● WORK INSTRUCTION:
Your answer should be one number, namely how many lines in the listing below include the word "repeat".

::::::::::

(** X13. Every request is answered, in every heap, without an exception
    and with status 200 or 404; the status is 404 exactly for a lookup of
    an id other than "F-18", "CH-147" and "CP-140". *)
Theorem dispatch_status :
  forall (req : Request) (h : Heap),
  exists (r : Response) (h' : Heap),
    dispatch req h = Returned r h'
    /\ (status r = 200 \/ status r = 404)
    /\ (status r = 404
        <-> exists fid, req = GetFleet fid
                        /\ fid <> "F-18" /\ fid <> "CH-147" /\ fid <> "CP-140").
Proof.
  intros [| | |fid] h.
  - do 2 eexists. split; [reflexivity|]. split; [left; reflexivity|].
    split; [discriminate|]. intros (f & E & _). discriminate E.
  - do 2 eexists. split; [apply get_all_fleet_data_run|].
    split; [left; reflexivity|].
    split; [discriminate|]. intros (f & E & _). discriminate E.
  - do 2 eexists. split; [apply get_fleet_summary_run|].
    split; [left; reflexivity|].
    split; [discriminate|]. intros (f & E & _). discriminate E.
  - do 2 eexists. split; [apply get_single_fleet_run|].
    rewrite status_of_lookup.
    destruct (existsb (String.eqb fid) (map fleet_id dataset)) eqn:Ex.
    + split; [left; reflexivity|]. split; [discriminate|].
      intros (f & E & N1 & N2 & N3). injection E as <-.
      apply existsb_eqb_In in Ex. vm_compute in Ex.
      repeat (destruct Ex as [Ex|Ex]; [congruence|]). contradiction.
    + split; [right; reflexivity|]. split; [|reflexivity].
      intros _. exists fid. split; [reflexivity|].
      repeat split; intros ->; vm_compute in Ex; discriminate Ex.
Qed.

::::::::::

● EXERCISE RESULT:
2